WORK REQUEST
From the listing below, output only the lines starting at the line that has "- eapply for_each_nil_names; [|exact E3]." and ending at the line that has "- eapply for_each_nil_names; [|exact E7].", exactly as they appear, ends included.

DATASET

+ + + + +

(** X8.  Whatever [python_type_to_datalog] returns is a dimensioned
    vector name that carries the [_dim] of the type itself, or one of the
    seven storage-type names, and then the type has no dimension. *)
Theorem python_type_to_datalog_codomain (tp : PyType) (t : string) :
  python_type_to_datalog tp = Ok t →
  (∃ d, vector_meta_dim tp = Some (Some d)
        ∧ t = "vector[" +:+ pretty d +:+ "]")
  ∨ (∃ d, vector_int8_meta_dim tp = Some (Some d)
          ∧ t = "vector_int8[" +:+ pretty d +:+ "]")
  ∨ (t ∈ plain_type_names
     ∧ (∀ d, vector_meta_dim tp ≠ Some (Some d))
     ∧ (∀ d, vector_int8_meta_dim tp ≠ Some (Some d))).
Proof.
  unfold python_type_to_datalog.
  destruct (vector_meta_dim tp) as [[d|]|] eqn:Hv.
  { intros [= <-]. left. by exists d. }
  all: destruct (vector_int8_meta_dim tp) as [[d|]|] eqn:Hv8;
    try (intros [= <-]; right; left; by exists d).
  all: destruct (scan_type_map TYPE_MAP tp) as [name|] eqn:Hs;
    [|discriminate].
  all: intros [= <-]; right; right;
    split; [by apply (scan_type_map_name TYPE_MAP tp)|by split].
Qed.

Lemma python_type_to_datalog_codomain_witness :
  (∃ d, vector_meta_dim
          (TSubclass "Vector[4]" (Some (Some 4%Z))
             (TVector (Some 3%positive)))
        = Some (Some d)
        ∧ "vector[4]" = "vector[" +:+ pretty d +:+ "]")
  ∨ (∃ d, vector_int8_meta_dim
            (TSubclass "Vector[4]" (Some (Some 4%Z))
               (TVector (Some 3%positive)))
          = Some (Some d)
          ∧ "vector[4]" = "vector_int8[" +:+ pretty d +:+ "]")
  ∨ ("vector[4]" ∈ plain_type_names
     ∧ (∀ d, vector_meta_dim
               (TSubclass "Vector[4]" (Some (Some 4%Z))
                  (TVector (Some 3%positive)))
             ≠ Some (Some d))
     ∧ (∀ d, vector_int8_meta_dim
               (TSubclass "Vector[4]" (Some (Some 4%Z))
                  (TVector (Some 3%positive)))
             ≠ Some (Some d))).
Proof.
  apply (python_type_to_datalog_codomain
           (TSubclass "Vector[4]" (Some (Some 4%Z))
              (TVector (Some 3%positive)))
           "vector[4]").
  reflexivity.
Defined.

(** ** Autodetector: what an empty diff means *)

Lemma for_each_nil_inv names body :
  for_each names body = Ok [] → Forall (λ n, body n = Ok []) names.
Proof.
  induction names as [|n names IH]; simpl; [done|].
  destruct (body n) as [ops| |] eqn:Eb; simpl; [|done..].
  destruct (for_each names body) as [ops'| |]; simpl; [|done..].
  intros [= H]. apply app_eq_nil in H as [-> ->].
  constructor; [done|by apply IH].
Qed.

Lemma sorted_nil (names : gset string) : sorted names = [] → names = ∅.
Proof.
  intros H. apply set_eq. intros n. rewrite <- sorted_elem, H.
  rewrite elem_of_nil. by rewrite elem_of_empty.
Qed.

(** A loop whose body never returns the empty list ran over no name. *)
Lemma for_each_nil_names (names : gset string) body :
  (∀ n, body n ≠ Ok []) → for_each (sorted names) body = Ok [] → names = ∅.
Proof.
  intros Hbody H. apply sorted_nil.
  apply for_each_nil_inv in H. destruct (sorted names) as [|n l]; [done|].
  apply Forall_cons in H as [H _]. by destruct (Hbody n).
Qed.

Lemma maps_equal {A} (old new : gmap string A) :
  dom new ∖ dom old = ∅ → dom old ∖ dom new = ∅ →
  (∀ n, n ∈ dom old ∩ dom new → old !! n = new !! n) → old = new.
Proof.
  intros H1 H2 H. apply map_eq. intros n.
  destruct (decide (n ∈ dom old)) as [Ho|Ho];
  destruct (decide (n ∈ dom new)) as [Hn|Hn].
  - apply H. by apply elem_of_intersection.
  - assert (n ∈ dom old ∖ dom new) as Hd by by apply elem_of_difference.
    rewrite H2 in Hd. by apply elem_of_empty in Hd.
  - assert (n ∈ dom new ∖ dom old) as Hd by by apply elem_of_difference.
    rewrite H1 in Hd. by apply elem_of_empty in Hd.
  - apply not_elem_of_dom in Ho, Hn. by rewrite Ho, Hn.
Qed.

Lemma replaced_nil {A} `{EqDecision A} (old new : gmap string A)
    (n : string) (ops : A → A → result (list Operation)) :
  (o ← getitem old n; n' ← getitem new n;
   if bool_decide (o ≠ n') then ops o n' else Ok []) = Ok [] →
  (∀ o n', ops o n' ≠ Ok []) →
  n ∈ dom old ∩ dom new → old !! n = new !! n.
Proof.
  intros H Hops [[o Ho]%elem_of_dom [n' Hn]%elem_of_dom]%elem_of_intersection.
  unfold getitem in H. rewrite Ho, Hn in H. simpl in H.
  case_bool_decide as Hne; [by destruct (Hops o n')|].
  rewrite Ho, Hn. f_equal. by destruct (decide (o = n')).
Qed.

Lemma index_op_singleton_ne mk name info :
  (op ← index_op mk name info; Ok [op]) ≠ Ok [].
Proof.
  unfold index_op. destruct (idx_relation info); [|done].
  by destruct (idx_column info).
Qed.

(** X9.  The diff is empty only for equal states. *)
Theorem detect_changes_nil_only_if_same (old new : ModelState) :
  detect_changes old new = Ok [] → old = new.
Proof.
  unfold detect_changes. intros H.
  repeat match type of H with
         | context [for_each ?ns ?b ≫= _] =>
             let E := fresh "E" in
             destruct (for_each ns b) as [?ops| |] eqn:E; simpl in H;
             [|discriminate H..]
         end.
  injection H as H.
  repeat (apply app_eq_nil in H as [? H]). subst.
  assert (Migrations.relations old = Migrations.relations new) as Hrel.
  { apply maps_equal.
    - eapply for_each_nil_names; [|exact E]. intros n. cbv beta.
      destruct (getitem (Migrations.relations new) n); simpl; by intros [=].
    - eapply for_each_nil_names; [|exact E4]. intros n. cbv beta.
      destruct (getitem (Migrations.relations old) n); simpl; by intros [=].
    - intros n Hn. apply for_each_nil_inv in E0.
      rewrite Forall_forall in E0.
      eapply (replaced_nil _ _ n
                (λ o n', Ok [DropRelation n o; CreateRelation n n']));
        [|done|done].
      apply E0. by apply sorted_elem. }
  assert (rules old = rules new) as Hrules.
  { apply maps_equal.
    - eapply for_each_nil_names; [|exact E3]. intros n. cbv beta.
      destruct (getitem (rules new) n); simpl; by intros [=].
    - eapply for_each_nil_names; [|exact E1]. intros n. cbv beta.
      destruct (getitem (rules old) n); simpl; by intros [=].
    - intros n Hn. apply for_each_nil_inv in E2.
      rewrite Forall_forall in E2.
      eapply (replaced_nil _ _ n (λ o n', Ok [ReplaceRule n o n']));
        [|done|done].
      apply E2. by apply sorted_elem. }
  assert (indexes old = indexes new) as Hidx.
  { apply maps_equal.
    - eapply for_each_nil_names; [|exact E7]. intros n. cbv beta.
      destruct (getitem (indexes new) n) as [info| |]; simpl; [|done..].
      apply index_op_singleton_ne.
    - eapply for_each_nil_names; [|exact E5]. intros n. cbv beta.
      destruct (getitem (indexes old) n) as [info| |]; simpl; [|done..].
      apply index_op_singleton_ne.
    - intros n Hn. apply for_each_nil_inv in E6.
      rewrite Forall_forall in E6.
      eapply (replaced_nil _ _ n
                (λ o n', old_info ← getitem (indexes old) n;
                         d ← index_op DropIndex n old_info;
                         new_info ← getitem (indexes new) n;
                         c ← index_op CreateIndex n new_info;
                         Ok [d; c])); [|  |done].
      + apply E6. by apply sorted_elem.
      + intros o n'.
        destruct (getitem (indexes old) n) as [oi| |]; simpl; [|done..].
        destruct (index_op DropIndex n oi) as [d| |]; simpl; [|done..].
        destruct (getitem (indexes new) n) as [ni| |]; simpl; [|done..].
        by destruct (index_op CreateIndex n ni) as [c| |]. }
  destruct old, new. simpl in *. by subst.
Qed.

+ + + + +

COMPLETED TASK
    - eapply for_each_nil_names; [|exact E3]. intros n. cbv beta.
      destruct (getitem (rules new) n); simpl; by intros [=].
    - eapply for_each_nil_names; [|exact E1]. intros n. cbv beta.
      destruct (getitem (rules old) n); simpl; by intros [=].
    - intros n Hn. apply for_each_nil_inv in E2.
      rewrite Forall_forall in E2.
      eapply (replaced_nil _ _ n (λ o n', Ok [ReplaceRule n o n']));
        [|done|done].
      apply E2. by apply sorted_elem. }
  assert (indexes old = indexes new) as Hidx.
  { apply maps_equal.
    - eapply for_each_nil_names; [|exact E7]. intros n. cbv beta.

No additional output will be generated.